Criticism is usually unsolicited and often exposes blind spots that are uncomfortable for us to acknowledge. Definition: the expression of disapproval of someone or something based on perceived faults or mistakes.
Feedback is usually solicited. Definition: information about reactions to a product, a person’s performance of a task, etc., used as a basis for improvement.
Let me tell you about my experience this week. I’ve shared this before, but for those of you newer to this blog, I’ve had to confess and repent of my snobbery. For most of my life I wasn’t able to play tennis because of a back condition. AND, I looked down my nose at those who did, as rich women with nothing more meaningful to do with their time.
However, after surgery a few years ago, I was able to take up the sport and it has brought me great joy as a form of recreation. Some might even say I’m a tad intense about trying to improve at this new sport. (Don’t judge me. You’ve got your stuff too!)
Anyway, I participate weekly in an event where we play a series of 24 games with three different partners – 8 games with each. Our coaches watch our matches and at the end of the morning they give feedback on our play.
During the games yesterday I was discouraged as I tried hard to apply what I was learning, but didn’t play very well. When I came off the court, our coach gave the other girls specific feedback about their play, but for me he had almost nothing to say – either positive or negative. As I drove home I reflected on this experience. I felt really crummy. I needed two things from my coach that morning.
1. I needed honest feedback and instruction on how I could improve my play. I want to get better! That feedback communicates to me that he cares about me and believes I will develop over time.
2. I needed a little perspective. I needed to be reminded that I was playing with women who have been at this for a long time and play at a level above me. Given the circumstances I might have been expecting a bit too much of myself.
Jesus was a feedback kind of guy. He helped disciples and Pharisees alike pay attention to what was really going on. He challenged their priorities and perspective. They may have messed up, but His questions and observations said to them that they had value and potential.

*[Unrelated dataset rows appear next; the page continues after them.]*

(* ===== verification/Block.v ===== *)
(** Blocks (src/blocks/block.c, include/ipfs/blocks/block.h): raw data with the
    CID it is stored under. *)

From S2P Require Import Prelude Libc Protobuf Libs ProtobufRef LibsRef Cid.

Record Block := MkBlock {
  bl_cid : option Cid;
  bl_data : option bytes;
  bl_data_length : Z
}.

#[export] Instance Block_eq_dec : EqDecision Block.
Proof. solve_decision. Defined.

Definition ipfs_block_new : Block := MkBlock None None 0.

Definition ipfs_block_copy {E} (original : Block) : cres E Block :=
  data ← mem_read (bl_data original) (bl_data_length original);
  match bl_cid original with
  | None => Undef (* [ipfs_cid_copy] of a NULL pointer *)
  | Some cid =>
      cid ← ipfs_cid_copy cid;
      Ok (MkBlock (Some cid) (Some data) (bl_data_length original))
  end.

Section AddData.
Context {SH : Sha256}.

Definition ipfs_blocks_block_add_data (data : bytes) (data_size : Z) (block : Block)
  : cres unit Block :=
  data ← mem_read (Some data) data_size;
  match libp2p_crypto_hashing_sha256 data with
  | None => Err ()
  | Some hash =>
      cid ← ipfs_cid_new 0 (Some hash) 32 CID_DAG_PROTOBUF;
      Ok (MkBlock (Some cid) (Some data) data_size)
  end.
End AddData.

(** ** Protobuf form *)

Section Protobuf.
Context {PB : Protobuf}.

Definition ipfs_blocks_block_protobuf_encode_size (block : Block) : Z :=
  u64 (22 + ipfs_cid_protobuf_encode_size (bl_cid block) + bl_data_length block).

(** The verdict of the first encoding is overwritten. A local array of no
    bytes, for a block without CID, is taken as the compiler takes it. *)
Definition ipfs_blocks_block_protobuf_encode (block : Block) (max_buffer_length : Z)
  : cres bytes bytes :=
  data ← mem_read (bl_data block) (bl_data_length block);
  let out := enc_written (protobuf_encode_length_delimited 1 WIRETYPE_LENGTH_DELIMITED data
                            (size_sub max_buffer_length 0)) in
  let cid_size := ipfs_cid_protobuf_encode_size (bl_cid block) in
  cid ← on_err (ipfs_cid_protobuf_encode (bl_cid block) cid_size) out;
  emit (protobuf_encode_length_delimited 2 WIRETYPE_LENGTH_DELIMITED cid
          (size_sub max_buffer_length (len out))) out.

Definition block_decode_field (buffer : bytes) (buffer_length pos field_no : Z)
  (block : Block) : cres Block (Block * Z) :=
  let at_pos := bdrop pos buffer in
  let room := size_sub buffer_length pos in
  if field_no =? 1 then
    match protobuf_decode_length_delimited at_pos room with
    | None => Err block
    | Some (data, bytes_read) => Ok (MkBlock (bl_cid block) (Some data) (len data), bytes_read)
    end
  else if field_no =? 2 then
    match protobuf_decode_length_delimited at_pos room with
    | None => Err block
    | Some (temp_buffer, bytes_read) =>
        cid ← on_err (ipfs_cid_protobuf_decode temp_buffer (len temp_buffer)) block;
        Ok (MkBlock cid (bl_data block) (bl_data_length block), bytes_read)
    end
  else Ok (block, 0).

(** On failure the new block is freed and [*block] left pointing at it. *)
Definition ipfs_blocks_block_protobuf_decode (buffer : bytes) (buffer_length : Z)
  : cres unit Block :=
  on_err (field_loop (block_decode_field buffer buffer_length) buffer buffer_length
            (loop_fuel buffer_length) 0 ipfs_block_new) ().
End Protobuf.

(** * Properties *)

Definition block_data (b : Block) : bytes := default [] (bl_data b).
Definition block_value (b : Block) : option (Z * Z * bytes) * bytes :=
  (cid_value <$> bl_cid b, block_data b).

Record block_wf (b : Block) : Prop := {
  block_wf_cid : match bl_cid b with
                 | Some c => cid_wf c /\ -128 <= cid_codec c < 128 /\ cid_hash_length c < 2 ^ 62
                 | None => True
                 end;
  block_wf_data : bl_data_length b = len (block_data b);
  block_wf_room : bl_data_length b < 2 ^ 62
}.

(** Lengths that agree with the data and the hash they are of. *)
Definition cid_copyable (c : option Cid) : Prop :=
  match c with Some c => cid_hash_length c = len (cid_digest c) | None => True end.
Definition block_copyable (b : Block) : Prop :=
  bl_data_length b = len (block_data b) /\ cid_copyable (bl_cid b).

Lemma block_copy_value {E} b :
  block_copyable b -> bl_cid b <> None ->
  exists b', ipfs_block_copy (E := E) b = Ok b' /\ block_value b' = block_value b.
Proof.
  intros [Hd Hc] Hn. unfold ipfs_block_copy, block_value, block_data in *.
  rewrite mem_read_default by exact Hd. cbn [mbind cres_bind].
  destruct (bl_cid b) as [c |] eqn:E1; [| contradiction]. unfold ipfs_cid_copy, cid_digest in *.
  rewrite mem_read_default by exact Hc. eexists. split; reflexivity.
Qed.
Lemma block_copy_copyable {E} b b' :
  block_copyable b -> bl_cid b <> None -> ipfs_block_copy (E := E) b = Ok b' -> block_copyable b'.
Proof.
  intros [Hd Hc] Hn. unfold ipfs_block_copy, block_data in *.
  rewrite mem_read_default by exact Hd. cbn [mbind cres_bind].
  destruct (bl_cid b) as [c |] eqn:E1; [| contradiction]. unfold ipfs_cid_copy, cid_digest in *.
  rewrite mem_read_default by exact Hc. intros [= <-]. split; assumption.
Qed.

Section ProtobufFacts.
Context {PB : Protobuf} `{!ProtobufLaws PB}.

Definition cid_opt_wire (c : option Cid) : bytes :=
  match c with Some c => wire_msg (cid_fields c) | None => [] end.
Definition block_fields (b : Block) : list wfield :=
  [ld_field 1 (block_data b); ld_field 2 (cid_opt_wire (bl_cid b))].
Definition block_wire (b : Block) : bytes := wire_msg (block_fields b).

Lemma cid_opt_size b :
  block_wf b ->
  0 <= len (cid_opt_wire (bl_cid b)) <= ipfs_cid_protobuf_encode_size (bl_cid b) /\
  ipfs_cid_protobuf_encode_size (bl_cid b) < 2 ^ 62 + 34.
Proof.
  intros [Hc _ _]. split; [split; [apply len_nonneg |] |];
    destruct (bl_cid b) as [c |];
    cbn [cid_opt_wire ipfs_cid_protobuf_encode_size]; len_nils; try lia.
  all: destruct Hc as (Hc & _ & Hl); pose proof (cid_fields_bound c Hc ltac:(lia));
    pose proof (cid_digest_len c Hc); pose proof (len_nonneg (cid_digest c));
    rewrite u64_small by lia; lia.
Qed.

Lemma cid_opt_encode b :
  block_wf b ->
  ipfs_cid_protobuf_encode (bl_cid b) (ipfs_cid_protobuf_encode_size (bl_cid b)) =
    Ok (cid_opt_wire (bl_cid b)).
Proof.
  intros Hb. pose proof (cid_opt_size b Hb) as Hs. destruct Hb as [Hc _ _].
  destruct (bl_cid b) as [c |]; [| reflexivity].
  cbn [cid_opt_wire] in Hs.
  destruct Hc as (Hc & _ & Hl). apply cid_encode_fields; auto; lia.
Qed.

Lemma data_length_nonneg b : block_wf b -> 0 <= bl_data_length b.
Proof. intros [_ -> _]. apply len_nonneg. Qed.

Definition block_room (b : Block) : Z :=
  22 + ipfs_cid_protobuf_encode_size (bl_cid b) + bl_data_length b.

Lemma block_room_range b : block_wf b -> 0 <= block_room b < 2 ^ 64.
Proof.
  intros Hb. pose proof (cid_opt_size b Hb). pose proof (data_length_nonneg b Hb).
  destruct Hb. unfold block_room. lia.
Qed.
Lemma block_encode_size b :
  block_wf b -> ipfs_blocks_block_protobuf_encode_size b = block_room b.
Proof. intros Hb. apply u64_small, block_room_range, Hb. Qed.

Lemma block_wire_bound b : block_wf b -> len (block_wire b) <= block_room b.
Proof.
  intros Hb. pose proof (cid_opt_size b Hb) as [? ?]. pose proof (data_length_nonneg b Hb).
  destruct Hb as [_ Hd Hr]. unfold block_wire, block_fields, block_room.
  wire_len. rewrite <- Hd.
  pose proof (varint_size_64 (bl_data_length b) ltac:(lia)).
  pose proof (varint_size_64 (len (cid_opt_wire (bl_cid b))) ltac:(lia)). lia.
Qed.

Lemma block_encode_fields b n :
  block_wf b -> n < 2 ^ 64 -> len (block_wire b) <= n ->
  ipfs_blocks_block_protobuf_encode b n = Ok (block_wire b).
Proof.
  intros Hb Hn Hroom. pose proof (cid_opt_size b Hb) as [? ?].
  pose proof (data_length_nonneg b Hb). pose proof (cid_opt_encode b Hb) as Hc.
  destruct Hb as [_ Hd Hr]. unfold block_wire, block_fields in *.
  unfold ipfs_blocks_block_protobuf_encode.
  pose proof (varint_size_pos (len (cid_opt_wire (bl_cid b)))).
  pose proof (varint_size_pos (len (block_data b))). pose proof (len_nonneg (block_data b)).
  replace (mem_read (bl_data b) (bl_data_length b)) with (@Ok bytes bytes (block_data b)).
  2: { symmetry. apply mem_read_default, Hd. }
  cbn [mbind cres_bind]. wire_len.
  rewrite (size_sub_small n 0), Z.sub_0_r, encode_ld_room by lia. cbn [enc_written].
  change (wire_key 1 WIRETYPE_LENGTH_DELIMITED ++ wire_uint (len (block_data b)) ++ block_data b)
    with (wire_field (ld_field 1 (block_data b))).
  rewrite Hc. cbn [on_err mbind cres_bind].
  rewrite emit_ld by (wire_len; lia). reflexivity.
Qed.

Lemma block_reads_1 d b :
  reads block_decode_field 1 (ld_payload d) b (MkBlock (bl_cid b) (Some d) (len d)).
Proof.
  intros pre rest buf Hl. subst buf. unfold block_decode_field. cbn [Z.eqb Pos.eqb].
  rewrite at_ld by assumption. reflexivity.
Qed.

(** The CID comes back with the same value. *)
Lemma block_reads_2 b b0 :
  block_wf b ->
  exists c, cid_value <$> c = cid_value <$> bl_cid b /\ cid_copyable c /\
    reads block_decode_field 2 (ld_payload (cid_opt_wire (bl_cid b))) b0
      (MkBlock c (bl_data b0) (bl_data_length b0)).
Proof.
  intros [Hc _ _].
  assert (exists c, cid_value <$> c = cid_value <$> bl_cid b /\ cid_copyable c /\
    ipfs_cid_protobuf_decode (cid_opt_wire (bl_cid b)) (len (cid_opt_wire (bl_cid b))) = Ok c)
    as (c & Hv & Hcopy & Hdec).
  { destruct (bl_cid b) as [c |]; [| exists None; cbn; auto].
    destruct Hc as (Hc & Hk & Hl).
    destruct (cid_decode_fields c Hc ltac:(lia)) as (c' & Hd & E1 & E2 & E3 & E4).
    exists (Some c'). split; [| split; [| exact Hd]]; cbn.
    - unfold cid_value. rewrite E1, E2, E3, i8_small by lia. reflexivity.
    - rewrite E3, E4, cid_digest_len by exact Hc. reflexivity. }
  exists c. split; [exact Hv |]. split; [exact Hcopy |].
  intros pre rest buf Hl. subst buf. unfold block_decode_field. cbn [Z.eqb Pos.eqb].
  rewrite at_ld by assumption. rewrite Hdec. reflexivity.
Qed.

Lemma block_wire_pos b : 0 < len (block_wire b).
Proof.
  unfold block_wire, block_fields. rewrite wire_msg_cons, len_app. cbn [wire_field ld_field].
  rewrite len_app, wire_key_len by lia. len_lia.
Qed.

Lemma block_decode_wire b :
  block_wf b ->
  exists b', ipfs_blocks_block_protobuf_decode (block_wire b) (len (block_wire b)) = Ok b' /\
    block_value b' = block_value b /\ bl_data b' = Some (block_data b) /\
    bl_data_length b' = bl_data_length b /\ block_copyable b'.
Proof.
  intros Hb. pose proof (block_wire_bound b Hb). pose proof (block_room_range b Hb).
  destruct (block_reads_2 b (MkBlock None (Some (block_data b)) (len (block_data b))) Hb)
    as (c & Hv & Hcopy & Hc).
  exists (MkBlock c (Some (block_data b)) (len (block_data b))). split_and!.
  - unfold ipfs_blocks_block_protobuf_decode, block_wire in *.
    erewrite (field_loop_reads block_decode_field); [reflexivity | | lia].
    unfold block_fields, ld_field.
    econstructor; [lia | apply block_reads_1 |]. econstructor; [lia | exact Hc | constructor].
  - unfold block_value. cbn. rewrite Hv. reflexivity.
  - reflexivity.
  - cbn. destruct Hb. auto.
  - split; [reflexivity | exact Hcopy].
Qed.

Lemma block_decode_returns b n : returns (ipfs_blocks_block_protobuf_decode b n).
Proof.
  unfold ipfs_blocks_block_protobuf_decode.
  assert (returns (field_loop (block_decode_field b n) b n (loop_fuel n) 0 ipfs_block_new)) as Hret.
  { apply field_loop_terminates.
    - intros. unfold block_decode_field. repeat (case_match; try exact I).
      match goal with |- context [ipfs_cid_protobuf_decode ?d ?m] =>
        pose proof (cid_decode_returns d m); destruct (ipfs_cid_protobuf_decode d m) end;
      cbn; auto.
    - unfold block_decode_field. intros; repeat case_match; simplify_eq/=; try lia; [step_reads |].
      match goal with H : context [ipfs_cid_protobuf_decode ?d ?m] |- _ =>
        destruct (ipfs_cid_protobuf_decode d m); simplify_eq/= end. step_reads. }
  destruct (field_loop _ _ _ _ _ _); cbn; auto.
Qed.
End ProtobufFacts.

(** ** The properties of this file *)

Section Properties.
Context {PB : Protobuf} `{!ProtobufLaws PB}.

(** A block encodes into a buffer of [ipfs_blocks_block_protobuf_encode_size]
    bytes and decoding gives back its data and, for codecs that fit a [char], the
    value of its CID; a block without CID comes back without one. *)
Theorem block_protobuf_roundtrip b :
  block_wf b ->
  exists w b', ipfs_blocks_block_protobuf_encode b (ipfs_blocks_block_protobuf_encode_size b) = Ok w /\
    0 < len w <= ipfs_blocks_block_protobuf_encode_size b /\
    ipfs_blocks_block_protobuf_decode w (len w) = Ok b' /\
    block_value b' = block_value b /\ bl_data_length b' = bl_data_length b.
Proof.
  intros Hb. pose proof (block_wire_bound b Hb). pose proof (block_room_range b Hb).
  pose proof (block_wire_pos b).
  destruct (block_decode_wire b Hb) as (b' & Hd & Hv & _ & Hl & _).
  exists (block_wire b), b'. rewrite block_encode_size by assumption.
  rewrite block_encode_fields by (assumption || lia). auto.
Qed.

End Properties.

(** * Concrete runs *)

Definition sample_block : Block := MkBlock (Some sample_cid) (Some (str "hello")) 5.
Lemma sample_block_wf : block_wf sample_block.
Proof.
  constructor; [split; [exact (cid_small_wf _ sample_cid_small) |] | |]; vm_compute; try done.
Qed.

Lemma block_protobuf_roundtrip_witness :
  exists w b', ipfs_blocks_block_protobuf_encode sample_block 93 = Ok w /\
    ipfs_blocks_block_protobuf_decode w (len w) = Ok b' /\
    block_value b' = block_value sample_block.
Proof.
  destruct (block_protobuf_roundtrip sample_block sample_block_wf) as (w & b' & He & _ & Hd & Hv & _).
  exists w, b'. auto.
Defined.
Lemma cancel_cid_eq {E} v c heap :
  entries_ok heap (items v) -> cid_ok c ->
  @ipfs_bitswap_message_cancel_cid _ E v c heap =
    Ok (match find_cid heap (items v) c with
        | Some p => (1, alter cancelled p heap)
        | None => (0, heap)
        end).
Proof.
  intros Hok Hc. unfold ipfs_bitswap_message_cancel_cid. rewrite vector_search_items.
  rewrite (list_search_find _ (fun p => bool_decide (cid_at heap p = Some (cid_value <$> c)))).
  - cbn [mbind cres_bind]. unfold find_cid. destruct (find _ _); reflexivity.
  - intros p Hp. unfold entries_ok in Hok. rewrite Forall_forall in Hok.
    destruct (Hok p Hp) as (e & He & Hec). rewrite He. unfold cid_at. rewrite He.
    destruct (compare_options _ _ Hec Hc) as (r & -> & Hr). rewrite Hr. f_equal.
    cbn. apply bool_decide_ext. split; [congruence |]. intros Hs. apply (inj Some) in Hs. exact Hs.
Qed.

Lemma find_cid_ext heap heap' ps c :
  (forall p, cid_at heap' p = cid_at heap p) -> find_cid heap' ps c = find_cid heap ps c.
Proof.
  intros Hat. unfold find_cid. induction ps as [| p ps IH]; [reflexivity |].
  cbn [find]. rewrite Hat, IH. reflexivity.
Qed.

(** Marking entries cancelled leaves their CIDs. *)
Lemma cancel_marks (heap heap' : entry_heap) (f : positive -> bool) :
  (forall p, heap' !! p = (if f p then cancelled else id) <$> heap !! p) ->
  (forall p, cid_at heap' p = cid_at heap p) /\
  forall ps, entries_ok heap ps -> entries_ok heap' ps.
Proof.
  intros Hh. split.
  - intros p. unfold cid_at. rewrite Hh. destruct (heap !! p), (f p); reflexivity.
  - intros ps. unfold entries_ok. rewrite !Forall_forall. intros Hok p Hp.
    destruct (Hok p Hp) as (e & He & Hc). rewrite Hh, He.
    destruct (f p); eexists; (split; [reflexivity | exact Hc]).
Qed.

Lemma cancel_step (heap : entry_heap) (o : option positive) :
  forall p, (match o with Some q => alter cancelled q heap | None => heap end) !! p =
    (if bool_decide (o = Some p) then cancelled else id) <$> heap !! p.
Proof.
  intros p. destruct o as [q |].
  - case_bool_decide as Hd.
    + injection Hd as ->. rewrite lookup_alter_eq. reflexivity.
    + rewrite lookup_alter_ne by congruence. destruct (heap !! p); reflexivity.
  - rewrite bool_decide_eq_false_2 by discriminate. destruct (heap !! p); reflexivity.
Qed.

Lemma cancel_of_ext heap heap' ps bs p :
  (forall p, cid_at heap' p = cid_at heap p) -> cancel_of heap' ps bs p = cancel_of heap ps bs p.
Proof.
  intros Hat. unfold cancel_of. induction bs as [| b bs IH]; [reflexivity |].
  cbn [existsb]. rewrite (find_cid_ext heap), IH by exact Hat. reflexivity.
Qed.

Lemma add_block_eq {E} cids b payload heap :
  entries_ok heap (items cids) -> cid_ok (bl_cid b) ->
  @add_block _ E cids b (payload, heap) =
    Ok (libp2p_utils_vector_add payload b,
        match find_cid heap (items cids) (bl_cid b) with
        | Some p => alter cancelled p heap
        | None => heap
        end).
Proof.
  intros Hok Hb. unfold add_block. rewrite cancel_cid_eq by assumption.
  destruct (find_cid _ _ _); reflexivity.
Qed.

This was honestly a great lesson for me as I mentor others.
- When we give feedback we’re essentially saying that someone else is worth investing in. They have potential.
- When we give feedback we envision a better future for the person. We give them the tools to grow.
- When we give feedback we give people perspective. We help them zoom out to see this was just one game, or one talk, or one project that’s part of the bigger picture of who they are becoming.
Where are you asking for, or giving feedback? What are you learning?